> WHAT TO PRODUCE:
Exactly the lines below from the one with "Inductive event : Type" up to and including the one with "(** *** A fan-out that is left is repeated *)" make up the answer, with nothing else added.

> ENTRIES PROVIDED:

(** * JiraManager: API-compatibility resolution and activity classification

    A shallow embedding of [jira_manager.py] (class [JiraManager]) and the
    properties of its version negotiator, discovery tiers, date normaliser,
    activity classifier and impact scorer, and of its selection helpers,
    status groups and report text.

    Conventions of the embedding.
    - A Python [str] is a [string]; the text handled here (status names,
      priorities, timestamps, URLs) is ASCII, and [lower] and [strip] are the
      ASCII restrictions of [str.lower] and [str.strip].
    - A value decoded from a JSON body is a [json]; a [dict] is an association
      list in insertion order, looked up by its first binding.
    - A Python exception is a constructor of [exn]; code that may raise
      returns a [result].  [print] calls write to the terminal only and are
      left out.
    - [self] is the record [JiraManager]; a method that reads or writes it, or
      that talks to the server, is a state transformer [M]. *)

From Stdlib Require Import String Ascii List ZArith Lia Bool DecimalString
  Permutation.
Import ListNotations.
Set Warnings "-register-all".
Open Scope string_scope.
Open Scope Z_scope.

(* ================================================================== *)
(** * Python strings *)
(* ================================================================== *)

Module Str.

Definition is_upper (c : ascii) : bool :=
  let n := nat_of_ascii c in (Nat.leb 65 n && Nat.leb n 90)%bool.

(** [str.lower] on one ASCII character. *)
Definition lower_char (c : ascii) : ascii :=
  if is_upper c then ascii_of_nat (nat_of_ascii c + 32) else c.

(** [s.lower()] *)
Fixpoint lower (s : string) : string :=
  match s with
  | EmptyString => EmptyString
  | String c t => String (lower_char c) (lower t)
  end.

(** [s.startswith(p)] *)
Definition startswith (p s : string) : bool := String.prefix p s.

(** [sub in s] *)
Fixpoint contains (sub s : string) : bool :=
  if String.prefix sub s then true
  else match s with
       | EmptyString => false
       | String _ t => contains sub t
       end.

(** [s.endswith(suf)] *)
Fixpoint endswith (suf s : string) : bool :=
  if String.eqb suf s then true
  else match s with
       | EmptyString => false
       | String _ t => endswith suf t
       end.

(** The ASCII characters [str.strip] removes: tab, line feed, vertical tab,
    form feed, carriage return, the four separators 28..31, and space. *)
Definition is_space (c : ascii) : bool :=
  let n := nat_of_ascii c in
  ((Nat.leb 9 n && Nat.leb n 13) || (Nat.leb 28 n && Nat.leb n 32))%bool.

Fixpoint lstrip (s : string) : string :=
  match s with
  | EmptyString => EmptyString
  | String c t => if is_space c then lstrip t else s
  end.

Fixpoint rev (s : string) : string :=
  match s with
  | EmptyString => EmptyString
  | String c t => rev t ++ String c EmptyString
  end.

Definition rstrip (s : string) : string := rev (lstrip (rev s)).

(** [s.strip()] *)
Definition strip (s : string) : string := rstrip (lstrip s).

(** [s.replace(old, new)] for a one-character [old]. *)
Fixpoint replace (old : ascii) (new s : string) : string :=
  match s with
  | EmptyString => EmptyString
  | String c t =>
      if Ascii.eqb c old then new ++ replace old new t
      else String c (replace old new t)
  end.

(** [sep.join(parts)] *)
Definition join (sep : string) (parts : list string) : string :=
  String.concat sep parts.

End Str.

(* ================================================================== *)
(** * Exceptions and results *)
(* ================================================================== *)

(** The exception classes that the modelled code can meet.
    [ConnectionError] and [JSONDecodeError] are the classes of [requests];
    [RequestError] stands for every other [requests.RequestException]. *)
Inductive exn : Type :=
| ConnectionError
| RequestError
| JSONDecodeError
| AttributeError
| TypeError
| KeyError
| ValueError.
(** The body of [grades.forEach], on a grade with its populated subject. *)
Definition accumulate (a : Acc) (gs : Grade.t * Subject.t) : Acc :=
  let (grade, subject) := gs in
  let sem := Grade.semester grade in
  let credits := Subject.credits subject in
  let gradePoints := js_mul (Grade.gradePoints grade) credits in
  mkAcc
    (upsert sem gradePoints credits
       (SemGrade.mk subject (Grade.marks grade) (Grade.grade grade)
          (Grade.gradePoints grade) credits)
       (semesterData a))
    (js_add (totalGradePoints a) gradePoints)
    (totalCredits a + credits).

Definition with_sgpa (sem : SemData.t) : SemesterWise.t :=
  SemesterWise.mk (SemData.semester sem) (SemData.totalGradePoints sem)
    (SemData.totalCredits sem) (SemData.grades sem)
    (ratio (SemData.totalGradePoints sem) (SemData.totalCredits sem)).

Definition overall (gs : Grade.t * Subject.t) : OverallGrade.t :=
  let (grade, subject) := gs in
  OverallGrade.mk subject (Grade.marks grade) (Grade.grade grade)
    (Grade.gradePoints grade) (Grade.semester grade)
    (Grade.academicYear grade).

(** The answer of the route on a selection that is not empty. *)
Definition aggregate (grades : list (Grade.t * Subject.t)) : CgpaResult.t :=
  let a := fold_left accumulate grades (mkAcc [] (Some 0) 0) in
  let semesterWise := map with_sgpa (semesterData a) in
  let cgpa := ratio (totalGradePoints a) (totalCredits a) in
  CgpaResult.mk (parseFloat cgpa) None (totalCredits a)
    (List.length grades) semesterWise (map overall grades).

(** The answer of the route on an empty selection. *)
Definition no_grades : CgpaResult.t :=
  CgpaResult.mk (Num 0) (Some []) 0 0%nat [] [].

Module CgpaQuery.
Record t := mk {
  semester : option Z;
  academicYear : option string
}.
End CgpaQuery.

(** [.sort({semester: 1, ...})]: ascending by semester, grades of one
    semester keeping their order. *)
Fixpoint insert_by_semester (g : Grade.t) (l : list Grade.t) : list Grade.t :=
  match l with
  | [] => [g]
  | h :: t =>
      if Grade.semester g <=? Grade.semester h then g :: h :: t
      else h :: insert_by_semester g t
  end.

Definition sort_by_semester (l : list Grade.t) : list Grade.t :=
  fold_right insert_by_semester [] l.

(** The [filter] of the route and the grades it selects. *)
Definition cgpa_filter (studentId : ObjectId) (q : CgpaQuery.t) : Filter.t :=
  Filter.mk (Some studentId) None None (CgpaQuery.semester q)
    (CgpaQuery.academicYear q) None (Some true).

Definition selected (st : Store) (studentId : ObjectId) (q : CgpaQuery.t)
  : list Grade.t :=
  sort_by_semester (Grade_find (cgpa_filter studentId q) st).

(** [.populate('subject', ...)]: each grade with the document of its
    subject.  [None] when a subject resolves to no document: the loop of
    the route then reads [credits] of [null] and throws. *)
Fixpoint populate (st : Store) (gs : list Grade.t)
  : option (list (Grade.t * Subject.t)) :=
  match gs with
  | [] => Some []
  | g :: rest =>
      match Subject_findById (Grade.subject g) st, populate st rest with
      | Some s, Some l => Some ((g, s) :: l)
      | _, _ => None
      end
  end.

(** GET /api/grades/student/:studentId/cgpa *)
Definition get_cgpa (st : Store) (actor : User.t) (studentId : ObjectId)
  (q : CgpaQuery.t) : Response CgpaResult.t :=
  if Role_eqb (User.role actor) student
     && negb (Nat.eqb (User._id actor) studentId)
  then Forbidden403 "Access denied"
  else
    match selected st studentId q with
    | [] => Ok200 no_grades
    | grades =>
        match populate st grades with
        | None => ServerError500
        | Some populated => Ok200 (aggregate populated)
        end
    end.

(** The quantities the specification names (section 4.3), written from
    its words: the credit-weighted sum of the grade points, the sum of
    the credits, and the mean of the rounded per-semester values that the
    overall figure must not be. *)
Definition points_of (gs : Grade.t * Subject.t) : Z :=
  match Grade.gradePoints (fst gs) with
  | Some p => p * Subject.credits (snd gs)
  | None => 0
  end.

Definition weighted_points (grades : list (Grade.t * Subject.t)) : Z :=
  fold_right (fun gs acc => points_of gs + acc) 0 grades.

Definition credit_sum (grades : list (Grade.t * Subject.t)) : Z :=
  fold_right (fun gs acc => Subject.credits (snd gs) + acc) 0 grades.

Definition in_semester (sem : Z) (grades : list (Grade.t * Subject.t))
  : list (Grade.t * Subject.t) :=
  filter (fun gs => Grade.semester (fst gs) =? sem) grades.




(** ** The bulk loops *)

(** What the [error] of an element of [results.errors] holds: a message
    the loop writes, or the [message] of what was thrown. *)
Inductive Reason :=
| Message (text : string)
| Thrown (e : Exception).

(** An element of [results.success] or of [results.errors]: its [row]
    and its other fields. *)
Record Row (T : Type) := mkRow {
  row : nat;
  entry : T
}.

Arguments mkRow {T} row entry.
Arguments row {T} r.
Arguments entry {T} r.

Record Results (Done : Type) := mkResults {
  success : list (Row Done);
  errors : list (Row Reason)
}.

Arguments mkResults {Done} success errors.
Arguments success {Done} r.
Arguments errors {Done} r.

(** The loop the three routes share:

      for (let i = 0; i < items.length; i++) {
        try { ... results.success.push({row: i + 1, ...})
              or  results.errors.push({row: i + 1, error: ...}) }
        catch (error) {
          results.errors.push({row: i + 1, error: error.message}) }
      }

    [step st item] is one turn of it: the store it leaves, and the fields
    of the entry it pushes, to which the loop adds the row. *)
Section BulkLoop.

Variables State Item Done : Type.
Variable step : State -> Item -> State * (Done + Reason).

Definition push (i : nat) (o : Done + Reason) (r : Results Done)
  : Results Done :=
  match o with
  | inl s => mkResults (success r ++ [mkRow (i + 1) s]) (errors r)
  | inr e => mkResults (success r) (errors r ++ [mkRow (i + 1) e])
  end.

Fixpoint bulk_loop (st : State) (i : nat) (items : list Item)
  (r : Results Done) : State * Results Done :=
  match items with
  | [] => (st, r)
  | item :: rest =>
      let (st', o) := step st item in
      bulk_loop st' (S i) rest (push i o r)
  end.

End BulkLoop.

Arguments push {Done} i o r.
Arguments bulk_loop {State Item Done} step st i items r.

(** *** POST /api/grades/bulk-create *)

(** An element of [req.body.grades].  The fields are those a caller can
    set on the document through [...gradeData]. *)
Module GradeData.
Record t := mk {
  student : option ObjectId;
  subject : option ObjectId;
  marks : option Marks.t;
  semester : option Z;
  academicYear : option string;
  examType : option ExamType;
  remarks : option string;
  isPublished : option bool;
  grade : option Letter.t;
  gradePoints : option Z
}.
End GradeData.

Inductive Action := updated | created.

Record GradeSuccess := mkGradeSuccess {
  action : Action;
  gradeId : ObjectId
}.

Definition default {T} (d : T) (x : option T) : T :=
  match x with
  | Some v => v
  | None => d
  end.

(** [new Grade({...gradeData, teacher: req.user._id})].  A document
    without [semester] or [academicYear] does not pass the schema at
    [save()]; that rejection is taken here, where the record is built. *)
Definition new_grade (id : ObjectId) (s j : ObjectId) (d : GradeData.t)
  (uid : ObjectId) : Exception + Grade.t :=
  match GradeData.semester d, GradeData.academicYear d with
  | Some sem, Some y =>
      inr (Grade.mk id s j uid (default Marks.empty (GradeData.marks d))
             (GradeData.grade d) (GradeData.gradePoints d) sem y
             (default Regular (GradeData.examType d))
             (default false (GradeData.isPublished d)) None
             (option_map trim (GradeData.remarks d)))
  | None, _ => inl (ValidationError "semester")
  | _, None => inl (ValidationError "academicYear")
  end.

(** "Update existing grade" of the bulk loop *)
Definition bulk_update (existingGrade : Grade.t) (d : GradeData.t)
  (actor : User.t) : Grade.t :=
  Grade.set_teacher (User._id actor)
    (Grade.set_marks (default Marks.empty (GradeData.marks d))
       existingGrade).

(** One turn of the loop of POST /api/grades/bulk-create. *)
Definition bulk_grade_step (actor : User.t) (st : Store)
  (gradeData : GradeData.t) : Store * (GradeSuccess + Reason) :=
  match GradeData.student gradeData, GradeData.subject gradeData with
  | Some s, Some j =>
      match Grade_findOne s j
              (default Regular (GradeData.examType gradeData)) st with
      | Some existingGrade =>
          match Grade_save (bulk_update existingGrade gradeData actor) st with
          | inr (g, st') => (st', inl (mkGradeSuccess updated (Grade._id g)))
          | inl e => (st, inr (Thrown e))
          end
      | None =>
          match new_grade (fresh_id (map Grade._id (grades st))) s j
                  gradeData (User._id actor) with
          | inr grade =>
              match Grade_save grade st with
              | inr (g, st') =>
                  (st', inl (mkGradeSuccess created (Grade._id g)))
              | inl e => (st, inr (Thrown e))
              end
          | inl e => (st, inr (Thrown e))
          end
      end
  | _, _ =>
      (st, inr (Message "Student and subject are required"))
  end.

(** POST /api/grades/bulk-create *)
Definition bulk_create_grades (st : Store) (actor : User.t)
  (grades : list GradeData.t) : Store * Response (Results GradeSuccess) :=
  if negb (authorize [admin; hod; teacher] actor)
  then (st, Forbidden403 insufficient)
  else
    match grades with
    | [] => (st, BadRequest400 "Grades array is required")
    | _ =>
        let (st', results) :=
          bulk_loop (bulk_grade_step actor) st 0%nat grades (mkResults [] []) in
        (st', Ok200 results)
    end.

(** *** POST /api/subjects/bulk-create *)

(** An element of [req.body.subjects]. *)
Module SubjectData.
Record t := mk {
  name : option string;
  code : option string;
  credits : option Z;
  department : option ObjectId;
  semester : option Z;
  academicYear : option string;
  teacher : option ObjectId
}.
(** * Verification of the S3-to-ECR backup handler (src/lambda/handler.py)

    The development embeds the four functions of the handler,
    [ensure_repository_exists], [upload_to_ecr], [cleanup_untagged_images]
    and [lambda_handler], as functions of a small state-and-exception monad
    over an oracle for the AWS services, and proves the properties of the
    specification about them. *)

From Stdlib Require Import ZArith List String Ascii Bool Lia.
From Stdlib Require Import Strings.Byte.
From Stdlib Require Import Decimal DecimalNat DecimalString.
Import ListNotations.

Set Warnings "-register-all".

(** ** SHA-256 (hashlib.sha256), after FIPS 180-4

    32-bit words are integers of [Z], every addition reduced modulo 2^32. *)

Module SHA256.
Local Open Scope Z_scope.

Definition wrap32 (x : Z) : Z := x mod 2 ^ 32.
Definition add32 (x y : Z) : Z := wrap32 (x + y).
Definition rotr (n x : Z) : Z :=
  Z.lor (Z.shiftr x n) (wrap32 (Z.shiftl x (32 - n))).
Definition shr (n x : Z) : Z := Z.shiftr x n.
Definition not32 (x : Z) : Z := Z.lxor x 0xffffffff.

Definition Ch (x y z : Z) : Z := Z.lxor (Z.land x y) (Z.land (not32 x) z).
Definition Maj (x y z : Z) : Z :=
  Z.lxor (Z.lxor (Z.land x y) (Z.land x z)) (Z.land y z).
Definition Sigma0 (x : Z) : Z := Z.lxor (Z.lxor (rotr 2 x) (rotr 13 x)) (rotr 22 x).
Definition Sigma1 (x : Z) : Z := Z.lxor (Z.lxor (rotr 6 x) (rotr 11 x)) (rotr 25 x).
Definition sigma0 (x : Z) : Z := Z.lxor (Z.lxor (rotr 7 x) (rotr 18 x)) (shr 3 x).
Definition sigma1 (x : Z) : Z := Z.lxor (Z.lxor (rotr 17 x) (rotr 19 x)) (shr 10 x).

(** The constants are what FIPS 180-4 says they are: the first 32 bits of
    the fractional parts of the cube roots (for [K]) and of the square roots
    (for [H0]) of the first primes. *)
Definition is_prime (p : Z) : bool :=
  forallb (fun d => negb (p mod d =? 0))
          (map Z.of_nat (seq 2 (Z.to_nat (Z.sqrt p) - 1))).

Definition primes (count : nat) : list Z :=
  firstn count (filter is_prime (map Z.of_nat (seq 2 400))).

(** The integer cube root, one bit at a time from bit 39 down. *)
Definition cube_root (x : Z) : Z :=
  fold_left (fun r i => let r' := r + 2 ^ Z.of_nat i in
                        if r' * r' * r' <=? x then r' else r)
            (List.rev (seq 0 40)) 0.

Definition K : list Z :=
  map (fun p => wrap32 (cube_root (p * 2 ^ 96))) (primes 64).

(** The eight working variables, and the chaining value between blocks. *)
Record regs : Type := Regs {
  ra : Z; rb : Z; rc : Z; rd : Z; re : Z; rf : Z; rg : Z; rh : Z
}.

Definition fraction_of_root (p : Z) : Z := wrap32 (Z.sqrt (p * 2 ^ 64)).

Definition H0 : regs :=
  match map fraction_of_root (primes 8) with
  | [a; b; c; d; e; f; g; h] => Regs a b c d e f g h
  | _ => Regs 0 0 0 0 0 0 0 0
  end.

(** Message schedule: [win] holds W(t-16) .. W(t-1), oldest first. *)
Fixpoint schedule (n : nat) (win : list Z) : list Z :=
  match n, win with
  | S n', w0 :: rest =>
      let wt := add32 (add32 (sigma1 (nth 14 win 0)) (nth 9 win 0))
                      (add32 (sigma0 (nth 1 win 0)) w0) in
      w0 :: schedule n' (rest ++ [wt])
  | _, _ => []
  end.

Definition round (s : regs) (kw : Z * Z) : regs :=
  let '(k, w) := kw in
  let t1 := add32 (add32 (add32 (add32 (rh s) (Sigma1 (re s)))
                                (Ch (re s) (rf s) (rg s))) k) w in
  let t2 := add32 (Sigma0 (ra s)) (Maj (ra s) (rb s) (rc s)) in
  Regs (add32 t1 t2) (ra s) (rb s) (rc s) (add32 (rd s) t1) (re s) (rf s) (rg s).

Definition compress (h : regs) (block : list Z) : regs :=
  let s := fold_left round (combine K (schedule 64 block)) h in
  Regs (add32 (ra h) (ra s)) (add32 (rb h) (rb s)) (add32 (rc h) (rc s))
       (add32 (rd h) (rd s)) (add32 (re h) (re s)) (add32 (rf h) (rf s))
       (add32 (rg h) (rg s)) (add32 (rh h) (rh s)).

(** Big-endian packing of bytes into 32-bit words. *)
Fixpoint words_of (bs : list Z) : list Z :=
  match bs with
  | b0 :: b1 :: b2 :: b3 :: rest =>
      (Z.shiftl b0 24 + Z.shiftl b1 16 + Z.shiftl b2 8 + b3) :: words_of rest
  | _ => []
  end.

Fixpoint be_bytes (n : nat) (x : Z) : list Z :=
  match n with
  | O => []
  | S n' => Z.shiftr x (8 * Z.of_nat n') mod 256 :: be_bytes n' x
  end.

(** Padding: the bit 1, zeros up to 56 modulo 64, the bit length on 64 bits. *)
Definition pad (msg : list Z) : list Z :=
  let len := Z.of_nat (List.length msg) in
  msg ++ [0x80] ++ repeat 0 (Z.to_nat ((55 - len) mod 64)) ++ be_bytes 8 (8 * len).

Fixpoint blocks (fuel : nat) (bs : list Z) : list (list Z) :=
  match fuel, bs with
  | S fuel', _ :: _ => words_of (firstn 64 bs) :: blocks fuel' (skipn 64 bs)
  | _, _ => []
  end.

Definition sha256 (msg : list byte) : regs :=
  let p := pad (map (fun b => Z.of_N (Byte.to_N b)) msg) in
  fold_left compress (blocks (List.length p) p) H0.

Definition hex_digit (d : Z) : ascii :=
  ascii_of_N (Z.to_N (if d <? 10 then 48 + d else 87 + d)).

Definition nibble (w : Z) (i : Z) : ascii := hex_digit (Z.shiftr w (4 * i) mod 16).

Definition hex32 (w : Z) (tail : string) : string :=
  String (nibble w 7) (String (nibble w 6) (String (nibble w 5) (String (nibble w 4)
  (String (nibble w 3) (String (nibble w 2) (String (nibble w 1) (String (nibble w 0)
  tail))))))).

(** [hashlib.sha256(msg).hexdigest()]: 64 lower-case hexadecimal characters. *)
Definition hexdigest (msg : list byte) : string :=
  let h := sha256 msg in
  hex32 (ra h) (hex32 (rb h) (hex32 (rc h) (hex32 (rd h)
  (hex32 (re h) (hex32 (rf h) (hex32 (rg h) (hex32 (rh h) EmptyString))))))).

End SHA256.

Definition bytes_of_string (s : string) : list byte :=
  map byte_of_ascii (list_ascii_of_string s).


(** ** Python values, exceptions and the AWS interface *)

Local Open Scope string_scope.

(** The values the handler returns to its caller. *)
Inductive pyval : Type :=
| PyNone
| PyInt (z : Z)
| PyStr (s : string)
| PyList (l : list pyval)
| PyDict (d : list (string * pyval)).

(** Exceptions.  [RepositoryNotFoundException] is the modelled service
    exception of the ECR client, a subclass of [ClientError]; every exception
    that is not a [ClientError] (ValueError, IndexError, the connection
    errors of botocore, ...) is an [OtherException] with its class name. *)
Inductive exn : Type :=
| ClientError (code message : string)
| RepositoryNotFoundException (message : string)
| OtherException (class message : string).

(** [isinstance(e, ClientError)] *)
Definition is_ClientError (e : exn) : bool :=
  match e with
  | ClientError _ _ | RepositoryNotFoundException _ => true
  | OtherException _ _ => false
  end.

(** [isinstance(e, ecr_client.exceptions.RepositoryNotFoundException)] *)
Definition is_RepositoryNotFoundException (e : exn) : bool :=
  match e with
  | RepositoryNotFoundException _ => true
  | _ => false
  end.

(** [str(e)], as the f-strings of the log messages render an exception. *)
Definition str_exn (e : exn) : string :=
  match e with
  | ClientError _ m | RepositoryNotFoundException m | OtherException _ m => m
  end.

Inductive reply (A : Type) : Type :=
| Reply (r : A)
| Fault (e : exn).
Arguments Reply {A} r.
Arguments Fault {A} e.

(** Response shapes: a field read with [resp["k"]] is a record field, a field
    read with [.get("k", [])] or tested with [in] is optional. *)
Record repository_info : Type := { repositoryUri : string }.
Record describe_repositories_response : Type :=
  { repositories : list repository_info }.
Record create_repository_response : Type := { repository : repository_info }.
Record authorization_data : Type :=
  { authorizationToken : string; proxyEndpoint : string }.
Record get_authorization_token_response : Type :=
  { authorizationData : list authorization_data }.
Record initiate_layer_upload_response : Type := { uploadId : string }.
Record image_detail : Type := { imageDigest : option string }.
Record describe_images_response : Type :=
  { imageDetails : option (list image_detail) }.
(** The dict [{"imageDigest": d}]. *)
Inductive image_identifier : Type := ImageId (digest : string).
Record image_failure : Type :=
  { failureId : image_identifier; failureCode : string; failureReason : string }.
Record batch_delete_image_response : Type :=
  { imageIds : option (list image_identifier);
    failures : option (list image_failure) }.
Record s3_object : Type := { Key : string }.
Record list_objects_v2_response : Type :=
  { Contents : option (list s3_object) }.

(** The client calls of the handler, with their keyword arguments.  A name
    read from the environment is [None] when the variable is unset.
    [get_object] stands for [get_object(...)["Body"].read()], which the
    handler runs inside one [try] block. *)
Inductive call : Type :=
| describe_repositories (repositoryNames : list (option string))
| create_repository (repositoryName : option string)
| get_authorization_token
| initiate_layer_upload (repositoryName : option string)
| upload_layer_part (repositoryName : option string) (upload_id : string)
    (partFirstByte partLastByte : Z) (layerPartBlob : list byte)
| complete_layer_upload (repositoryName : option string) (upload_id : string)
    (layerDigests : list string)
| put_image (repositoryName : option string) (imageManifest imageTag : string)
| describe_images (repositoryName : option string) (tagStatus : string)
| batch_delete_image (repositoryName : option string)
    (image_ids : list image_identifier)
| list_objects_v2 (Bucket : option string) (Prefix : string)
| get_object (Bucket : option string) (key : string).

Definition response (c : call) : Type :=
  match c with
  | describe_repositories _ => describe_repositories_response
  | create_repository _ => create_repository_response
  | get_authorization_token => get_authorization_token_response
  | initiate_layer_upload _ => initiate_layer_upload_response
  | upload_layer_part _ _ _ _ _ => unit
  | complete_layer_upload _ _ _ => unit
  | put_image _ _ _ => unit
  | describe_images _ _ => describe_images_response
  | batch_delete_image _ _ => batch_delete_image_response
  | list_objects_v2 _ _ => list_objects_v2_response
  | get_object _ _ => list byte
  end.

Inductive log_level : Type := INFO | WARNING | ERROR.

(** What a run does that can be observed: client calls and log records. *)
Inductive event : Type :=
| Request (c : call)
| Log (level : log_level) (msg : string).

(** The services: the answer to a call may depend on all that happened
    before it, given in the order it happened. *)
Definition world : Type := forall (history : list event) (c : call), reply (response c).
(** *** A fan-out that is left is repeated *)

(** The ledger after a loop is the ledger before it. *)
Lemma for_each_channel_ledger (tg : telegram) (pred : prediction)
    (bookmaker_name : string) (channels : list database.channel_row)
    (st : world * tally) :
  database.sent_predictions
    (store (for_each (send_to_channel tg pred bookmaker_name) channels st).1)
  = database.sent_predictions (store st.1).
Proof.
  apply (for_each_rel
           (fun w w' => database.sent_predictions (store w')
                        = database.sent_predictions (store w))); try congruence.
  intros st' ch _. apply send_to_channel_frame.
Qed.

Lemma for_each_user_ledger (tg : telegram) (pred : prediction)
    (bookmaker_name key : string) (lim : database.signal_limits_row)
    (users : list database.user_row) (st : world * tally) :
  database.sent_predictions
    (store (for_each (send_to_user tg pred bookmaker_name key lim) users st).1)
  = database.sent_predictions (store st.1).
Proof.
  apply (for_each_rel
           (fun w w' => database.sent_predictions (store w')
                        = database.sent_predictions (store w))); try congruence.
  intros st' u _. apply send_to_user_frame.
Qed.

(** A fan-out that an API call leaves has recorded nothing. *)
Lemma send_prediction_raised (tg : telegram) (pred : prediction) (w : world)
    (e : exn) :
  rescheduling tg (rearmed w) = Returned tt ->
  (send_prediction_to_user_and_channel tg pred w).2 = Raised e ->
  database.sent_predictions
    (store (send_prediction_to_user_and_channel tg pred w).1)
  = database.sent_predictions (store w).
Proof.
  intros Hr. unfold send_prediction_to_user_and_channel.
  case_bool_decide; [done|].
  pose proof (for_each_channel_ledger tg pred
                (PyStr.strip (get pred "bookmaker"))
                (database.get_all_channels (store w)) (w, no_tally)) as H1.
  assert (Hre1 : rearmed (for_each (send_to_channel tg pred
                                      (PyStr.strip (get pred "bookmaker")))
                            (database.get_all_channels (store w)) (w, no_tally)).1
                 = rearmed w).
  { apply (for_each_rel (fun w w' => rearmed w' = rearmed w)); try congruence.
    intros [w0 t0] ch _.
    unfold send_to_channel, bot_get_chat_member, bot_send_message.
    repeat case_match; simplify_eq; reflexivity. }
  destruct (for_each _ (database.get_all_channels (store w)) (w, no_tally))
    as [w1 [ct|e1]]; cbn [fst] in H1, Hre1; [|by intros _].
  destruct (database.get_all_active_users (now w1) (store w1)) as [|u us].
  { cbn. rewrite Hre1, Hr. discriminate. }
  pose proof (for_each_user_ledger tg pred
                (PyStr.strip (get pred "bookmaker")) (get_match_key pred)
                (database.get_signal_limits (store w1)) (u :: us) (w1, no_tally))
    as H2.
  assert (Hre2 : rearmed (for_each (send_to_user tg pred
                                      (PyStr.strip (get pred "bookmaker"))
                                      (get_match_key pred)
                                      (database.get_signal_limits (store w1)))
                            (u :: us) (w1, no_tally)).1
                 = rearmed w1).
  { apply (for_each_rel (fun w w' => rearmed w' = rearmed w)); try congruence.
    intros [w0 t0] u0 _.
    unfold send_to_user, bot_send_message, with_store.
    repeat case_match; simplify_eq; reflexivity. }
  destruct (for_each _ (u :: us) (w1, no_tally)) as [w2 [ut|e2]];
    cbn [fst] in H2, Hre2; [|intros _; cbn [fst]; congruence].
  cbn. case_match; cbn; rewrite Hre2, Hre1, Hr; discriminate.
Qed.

> OUTPUT OF THE TASK:
Inductive event : Type :=
| Request (c : call)
| Log (level : log_level) (msg : string).

(** The services: the answer to a call may depend on all that happened
    before it, given in the order it happened. *)
Definition world : Type := forall (history : list event) (c : call), reply (response c).
(** *** A fan-out that is left is repeated *)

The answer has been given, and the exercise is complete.